Objective: Interaction of cell-surface glycosaminoglycans (GAGs) with nonviral vectors seems to be an important factor which modifies the intracellular destination of the gene complexes. Intracellular kinetics of polyamidoamine (PAMAM) dendrimer as a nonviral vector in intranuclear delivery of DNA, transcription and translation steps with regard to the cell-surface GAGs has not been investigated until now. Materials and Methods: The physicochemical properties of the PAMAM-DNA complexes were characterized by photon correlation spectroscopy, atomic force microscopy, zeta measurement and agarose gel electrophoresis. The transfection efficiency and toxicity of the complexes at different nitrogen to phosphate (N: P) ratios were determined using various in vitro cell models (human embryonic kidney cells, chinese hamster ovary cells and its mutants lacking cell-surface GAGs).
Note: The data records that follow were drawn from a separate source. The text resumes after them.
(** With valid settings no decision fails, and each one is what the limits
    in force say: stickers and GIFs are always downloaded, voice and video
    messages, music and videos never, other files up to the limit of the
    source of the peer, where a limit of zero means never. *)
Theorem auto_download_decision (d : Full) (peer : PeerData) (doc : DocumentData) :
  valid d ->
  Should d peer doc = Some (
    (sticker doc || isGifv doc)
    || (negb (isVoiceMessage doc || isVideoMessage doc || isSong doc || isVideoFile doc)
        && ((0 <? effective d (SourceFromPeer peer) File)
            && (size doc <=? effective d (SourceFromPeer peer) File))))
  /\ is_Some (ShouldAnywhere d doc)
  /\ (sticker doc = false ->
      (ShouldAnywhere d doc = Some true <-> exists s, ShouldFrom d s doc = Some true)).
Proof.
  intros [Hd _].
  assert (forall s, ShouldFrom d s doc = Some ((sticker doc || isGifv doc)
    || (negb (isVoiceMessage doc || isVideoMessage doc || isSong doc || isVideoFile doc)
        && ((0 <? effective d s File) && (size doc <=? effective d s File))))) as HF.
  { intros s. unfold ShouldFrom. destruct (_ || _); [done|]. destruct (_ || _); [done|].
    by rewrite shouldDownload_spec. }
  split_and!; [apply HF| |].
  - unfold ShouldAnywhere, or_else. rewrite !HF. repeat case_match; by eexists.
  - intros Hs. unfold ShouldAnywhere. rewrite Hs. unfold or_else.
    pose proof (HF User) as HU. pose proof (HF Group) as HG. pose proof (HF Channel) as HC.
    rewrite HU, HG, HC. split.
    + repeat case_match; intros; simplify_eq; [by exists User|by exists Group|exists Channel; congruence].
    + intros [[] E]; rewrite E in *; simplify_eq; repeat case_match; congruence.
Qed.

(** [WithDisabledAutoPlay] turns all automatic playback off (stickers
    excepted) and changes no other limit. *)
Theorem disabled_auto_play (d : Full) :
  valid d -> exists d', WithDisabledAutoPlay d = Some d' /\ valid d'
    /\ (forall peer doc, ShouldAutoPlay d' peer doc = Some (sticker doc))
    /\ (forall peer photo, ShouldAutoPlayPhoto d' peer photo = Some false)
    /\ (forall s t, t ∉ kAutoPlayTypes -> effective d' s t = effective d s t).
Proof.
  intros Hd. destruct (fold_set_zero (pairs kAutoPlayTypes) d Hd) as (d' & E & Hv & He).
  exists d'. assert (forall s t, t ∈ kAutoPlayTypes -> effective d' s t = 0) as H0.
  { intros s t Ht. rewrite He. by rewrite decide_True by by apply elem_of_pairs. }
  assert (forall s t sz, t ∈ kAutoPlayTypes -> shouldDownload d' s t sz = Some false) as Hno.
  { intros s t sz Ht. rewrite shouldDownload_spec by apply Hv. rewrite (H0 s t Ht). simpl.
    by rewrite andb_false_r. }
  split_and!; [done|done| | |].
  - intros peer doc. unfold ShouldAutoPlay. rewrite Hno; [by destruct (sticker doc)|].
    unfold AutoPlayTypeFromDocument, kAutoPlayTypes. by repeat case_match; apply (bool_decide_unpack (_ ∈ _)).
  - intros peer photo. unfold ShouldAutoPlayPhoto, kAutoPlayTypes in *.
    rewrite !Hno by by apply (bool_decide_unpack (_ ∈ _)). by destruct (hasVideo photo).
  - intros s t Ht. rewrite He, decide_False; [done|]. by rewrite elem_of_pairs.
Qed.

(** The stream status is not looked at after the values: an array cut after
    the version byte is accepted, with every limit zero. *)
Lemma truncated_settings_accepted :
  setFromSerialized [2] = FullDisabled /\ is_Some FullDisabled.
Proof. split; [by vm_compute|]. vm_compute. eauto. Qed.

(** *** Witnesses *)

Definition ex_settings : Full := default [] (setBytesLimit initial Group File 2048).

Lemma ex_settings_valid : valid ex_settings.
Proof.
  unfold ex_settings.
  destruct (setBytesLimit_valid initial Group File 2048 initial_valid) as (d & -> & Hd); [|done].
  vm_compute. split; discriminate.
Qed.

Lemma auto_download_roundtrip_witness :
  exists bytes, serialize ex_settings = Some bytes /\ setFromSerialized bytes = Some ex_settings.
Proof.
  destruct (auto_download_roundtrip ex_settings ex_settings_valid) as (b & H1 & _ & H2). eauto.
Defined.

Lemma auto_download_read_witness : exists d, setFromSerialized [1; 0; 0; 0; 0] = Some d /\ valid d.
Proof.
  eexists. split; [by vm_compute|]. apply (auto_download_read [1; 0; 0; 0; 0]). by vm_compute.
Defined.

Lemma auto_download_decision_witness :
  Should ex_settings (mk_peer false true false) (mk_document false false false false false false 100)
  = Some true.
Proof.
  destruct (auto_download_decision ex_settings (mk_peer false true false)
    (mk_document false false false false false false 100) ex_settings_valid) as [-> _].
  by vm_compute.
Defined.

Lemma disabled_auto_play_witness :
  exists d', WithDisabledAutoPlay ex_settings = Some d' /\ effective d' Group File = 2048.
Proof.
  destruct (disabled_auto_play ex_settings ex_settings_valid) as (d' & H1 & _ & _ & _ & H2).
  exists d'. split; [done|]. rewrite H2; [by vm_compute|]. by apply (bool_decide_unpack (_ ∉ _)).
Defined.
Lemma step_part (numbered : bool) (s s' : gset Z * builder) :
  step numbered s s' -> part_of (b_ids s.2) (sorted_elements s.1) ->
  part_of (b_ids s'.2) (sorted_elements s'.1).
Proof.
  intros [T b b' q res c E1 E2 E3 E4 Hw E|T b b' u c Hu E|T b b' u c id Hid Hnew Hu Hin Ht _ _ E
    |T b id Hid _|T b|T T' b _ HT' Heq] Hp; simpl in *.
  - unfold applyInitial in E.
    destruct (merge_part b (r_count res) (r_messageIds res) (r_skippedBefore res) (r_skippedAfter res))
      as (b1 & E5 & Hb1).
    rewrite E5 in E. injection E as _ <-. eapply part_of_trans; [exact Hb1|].
    pose proof (mg_segment _ _ _ _ _ _ (initial_mergeable T b q res E1 E2 E3 E4 Hw)) as H.
    destruct (r_messageIds res); [done|]. by apply H.
  - destruct (applyUpdate_part T b u Hp Hu) as (c' & b1 & E1 & H). by simplify_eq.
  - destruct (applyUpdate_part _ b u (new_part T _ id Hnew Hp) Hu) as (c' & b1 & E1 & H). by simplify_eq.
  - by apply removeOne_part.
  - apply part_of_nil.
  - unfold checkInsufficient. eapply part_of_trans; [apply sliceToLimits_part|]. simpl.
    destruct (last (b_ids b)) as [back|] eqn:El.
    + destruct Hp as (A & B & Hs). exists A. eapply same_prefix; [done..|]. intros x. by apply Heq.
    + apply last_None in El as ->. apply part_of_nil.
Qed.

Lemma reachable_part (numbered : bool) (s s' : gset Z * builder) :
  rtc (step numbered) s s' -> part_of (b_ids s.2) (sorted_elements s.1) ->
  part_of (b_ids s'.2) (sorted_elements s'.1).
Proof. induction 1; [done|]. intros. eauto using step_part. Qed.

(** *** Limits and requests *)

Lemma requestMessages_fired (d : RequestDirection) (b : builder) :
  exists a, fired (requestMessages d b) = fired b ++ [a]
    /\ a_direction a <> (match d with RequestBefore => After | RequestAfter => Before end).
Proof.
  unfold requestMessages, fire. simpl. eexists. split; [done|].
  by destruct (head (b_ids b)), (last (b_ids b)), d.
Qed.

Lemma limitBegin_fired (r : Z) (b : builder) :
  exists new, fired (limitBegin r b).1 = fired b ++ new
    /\ (r < 0 -> maybe_more (b_skippedBefore b) = true -> exists a, a ∈ new /\ a_direction a <> After)
    /\ ((limitBegin r b).2 = true <-> new <> []).
Proof.
  unfold limitBegin. destruct (Z.ltb_spec 0 r).
  { exists []. simpl. rewrite app_nil_r. split_and!; [done|lia|done]. }
  destruct (Z.ltb_spec r 0); simpl.
  2:{ exists []. simpl. rewrite app_nil_r. split_and!; [done|lia|done]. }
  destruct (maybe_more _).
  - destruct (requestMessages_fired RequestBefore b) as (a & E & Ha). exists [a].
    split_and!; [done| |done]. intros _ _. exists a. split; [by left|done].
  - exists []. simpl. rewrite app_nil_r. by split_and!.
Qed.

Lemma limitEnd_fired (r : Z) (b : builder) :
  exists new, fired (limitEnd r b).1 = fired b ++ new
    /\ (r < 0 -> maybe_more (b_skippedAfter b) = true -> exists a, a ∈ new /\ a_direction a <> Before)
    /\ ((limitEnd r b).2 = true <-> new <> []).
Proof.
  unfold limitEnd. destruct (Z.ltb_spec 0 r).
  { exists []. simpl. rewrite app_nil_r. split_and!; [done|lia|done]. }
  destruct (Z.ltb_spec r 0); simpl.
  2:{ exists []. simpl. rewrite app_nil_r. split_and!; [done|lia|done]. }
  destruct (maybe_more _).
  - destruct (requestMessages_fired RequestAfter b) as (a & E & Ha). exists [a].
    split_and!; [done| |done]. intros _ _. exists a. split; [by left|done].
  - exists []. simpl. rewrite app_nil_r. by split_and!.
Qed.

(** The ids left by [sliceToLimits], on the two sides of the key. *)
Lemma sliceToLimits_ids (b : builder) :
  key b <> 0 -> 0 <= limitBefore b -> 0 <= limitAfter b -> StronglySorted Z.lt (b_ids b) ->
  exists L R, b_ids (sliceToLimits b) = L ++ R
    /\ lower_bound (key b) (L ++ R) = length L
    /\ Z.of_nat (length L) = Z.min (Z.of_nat (lower_bound (key b) (b_ids b))) (limitBefore b)
    /\ Z.of_nat (length R) = Z.min (Z.of_nat (length (b_ids b)) - Z.of_nat (lower_bound (key b) (b_ids b)))
         (limitAfter b + 1).
Proof.
  intros Hk Hlb Hla Hs. set (p := lower_bound (key b) (b_ids b)).
  pose proof (partition_point_le (fun x => x <? key b) (b_ids b)) as Hp.
  fold (lower_bound (key b) (b_ids b)) in Hp. fold p in Hp.
  set (r1 := Z.of_nat p - limitBefore b).
  set (r2 := Z.of_nat (length (b_ids b)) - Z.of_nat p - limitAfter b - 1).
  assert (b_ids (sliceToLimits b)
    = take (length (drop (Z.to_nat r1) (b_ids b)) - Z.to_nat r2) (drop (Z.to_nat r1) (b_ids b))) as E.
  { rewrite <- limitBegin_ids, <- limitEnd_ids. unfold sliceToLimits.
    destruct (Z.eqb_spec (key b) 0); [done|]. fold p r1 r2.
    destruct (limitBegin r1 b) as [b1 q1]. cbn [fst]. destruct (limitEnd r2 b1) as [b2 q2]. cbn [fst].
    destruct (b_fullCount b2); [done|]. by destruct (negb _). }
  exists (drop (Z.to_nat r1) (take p (b_ids b))),
    (take (length (b_ids b) - p - Z.to_nat r2) (drop p (b_ids b))).
  assert (drop (Z.to_nat r1) (b_ids b) = drop (Z.to_nat r1) (take p (b_ids b)) ++ drop p (b_ids b)) as Ed.
  { rewrite <- (take_drop p (b_ids b)) at 1. rewrite drop_app_le; [done|]. rewrite length_take. lia. }
  split_and!.
  - rewrite E, Ed, length_app, !length_drop, length_take, take_app.
    rewrite (take_ge (drop _ (take _ _))) by (rewrite length_drop, length_take; lia).
    f_equal. f_equal. rewrite length_drop, length_take. lia.
  - apply partition_point_app; intros x Hx.
    + apply (partition_point_take (fun y => y <? key b) (b_ids b)). change (x ∈ take p (b_ids b)).
      rewrite <- (take_drop (Z.to_nat r1) (take p _)). apply elem_of_app. by right.
    + apply (partition_point_after (fun y => y <? key b) (b_ids b)).
      2:{ change (x ∈ drop p (b_ids b)).
          rewrite <- (take_drop (length (b_ids b) - p - Z.to_nat r2) (drop p _)). apply elem_of_app. by left. }
      eapply StronglySorted_impl; [|exact Hs]. intros a c _ _ Hac Hc. apply Z.ltb_lt in Hc.
      apply Z.ltb_lt. lia.
  - rewrite length_drop, length_take. lia.
  - rewrite length_take, length_drop. lia.
Qed.

Lemma sliceToLimits_fired (b : builder) :
  key b <> 0 ->
  let p := Z.of_nat (lower_bound (key b) (b_ids b)) in
  let n := Z.of_nat (length (b_ids b)) in
  exists new, fired (sliceToLimits b) = fired b ++ new
    /\ (p < limitBefore b -> maybe_more (b_skippedBefore (sliceToLimits b)) = true ->
         exists a, a ∈ new /\ a_direction a <> After)
    /\ (n - p < limitAfter b + 1 -> maybe_more (b_skippedAfter (sliceToLimits b)) = true ->
         exists a, a ∈ new /\ a_direction a <> Before)
    /\ (b_fullCount b = None -> new <> []).
Proof.
  intros Hk p n. unfold sliceToLimits. destruct (Z.eqb_spec (key b) 0); [done|]. fold p n.
  set (r1 := p - limitBefore b). set (r2 := n - p - limitAfter b - 1).
  destruct (limitBegin_fired r1 b) as (n1 & E1 & H1 & Hq1).
  assert (b_fullCount (limitBegin r1 b).1 = b_fullCount b
    /\ b_skippedAfter (limitBegin r1 b).1 = b_skippedAfter b
    /\ (r1 < 0 -> b_skippedBefore (limitBegin r1 b).1 = b_skippedBefore b)) as (F1 & F2 & F3).
  { unfold limitBegin. destruct (Z.ltb_spec 0 r1); simpl; [split_and!; done || lia|]. by destruct (_ && _). }
  destruct (limitBegin r1 b) as [b1 q1]. cbn [fst snd] in *.
  destruct (limitEnd_fired r2 b1) as (n2 & E2 & H2 & Hq2).
  assert (b_fullCount (limitEnd r2 b1).1 = b_fullCount b1
    /\ b_skippedBefore (limitEnd r2 b1).1 = b_skippedBefore b1
    /\ (r2 < 0 -> b_skippedAfter (limitEnd r2 b1).1 = b_skippedAfter b1)) as (G1 & G2 & G3).
  { unfold limitEnd. destruct (Z.ltb_spec 0 r2); simpl; [split_and!; done || lia|]. by destruct (_ && _). }
  destruct (limitEnd r2 b1) as [b2 q2]. cbn [fst snd] in *.
  assert (forall b3 extra, fired b3 = fired b2 ++ extra -> b_skippedBefore b3 = b_skippedBefore b2 ->
    b_skippedAfter b3 = b_skippedAfter b2 -> (b_fullCount b = None -> n1 ++ n2 ++ extra <> []) ->
    exists new, fired b3 = fired b ++ new
    /\ (p < limitBefore b -> maybe_more (b_skippedBefore b3) = true -> exists a, a ∈ new /\ a_direction a <> After)
    /\ (n - p < limitAfter b + 1 -> maybe_more (b_skippedAfter b3) = true -> exists a, a ∈ new /\ a_direction a <> Before)
    /\ (b_fullCount b = None -> new <> [])) as Hfin.
  { intros b3 extra Ef Eb Ea Hx. exists (n1 ++ n2 ++ extra). split_and!; [by rewrite Ef, E2, E1, <- !app_assoc| | |done].
    - intros Hp. rewrite Eb, G2, F3 by lia. intros Hm. destruct (H1 ltac:(lia) Hm) as (a & Hin & Hd).
      exists a. split; [|done]. apply elem_of_app. by left.
    - intros Hp. rewrite Ea, G3, F2 by lia. rewrite <- F2. intros Hm. destruct (H2 ltac:(lia) Hm) as (a & Hin & Hd).
      exists a. split; [|done]. rewrite !elem_of_app. right. by left. }
  destruct (b_fullCount b2) as [c|] eqn:Ec.
  - apply (Hfin b2 []); [by rewrite app_nil_r|done|done|]. intros En. congruence.
  - destruct (q1 || q2) eqn:Eq; simpl.
    + apply (Hfin b2 []); [by rewrite app_nil_r|done|done|]. intros _ En.
      apply app_eq_nil in En as [-> En]. apply app_eq_nil in En as [-> _].
      apply orb_true_iff in Eq as [Eq|Eq]; [by apply Hq1 in Eq|by apply Hq2 in Eq].
    + apply (Hfin (requestMessagesCount b2) [mk_around 0 Around]); [done|done|done|]. intros _ En.
      apply app_eq_nil in En as [_ En]. by apply app_eq_nil in En as [_ ?].
Qed.

End Builder_facts.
Intranuclear uptake, transcription and translation expression of the particles were determined using optimized cellnuclei isolation with quantitative real-time PCR and luciferase assay. Results: Physicochemical studies showed that PAMAM G5-DNA binds DNA efficiently, forms small complexes with high positive zeta potential and transfects cells properly at N:P ratios around 5 and higher. The cytotoxicity could be a problem at N: Ps higher than 10. GAGs elimination caused nearly one order of magnitude higher DNA nuclear uptake and more than 2.6-fold higher transgene expression than CHO wild-type cells. However, neither AUC of nuclear uptake, nor AUC of transgene expression affected significantly by only cell-surface heparin sulphate proteoglycans (HSPGs) elimination and interesting data related to the effect of GAGs on intranuclear pDNA using PAMAM as delivery vector have been reported in this study. Conclusion: Presented data shows that the rate-limiting step of PAMAM-DNA particle transfection is located after delivery to the cell nucleus and GAGs are regarded as an inhibitor of the intranuclear delivery step, while slightly promotes transcription or translation process.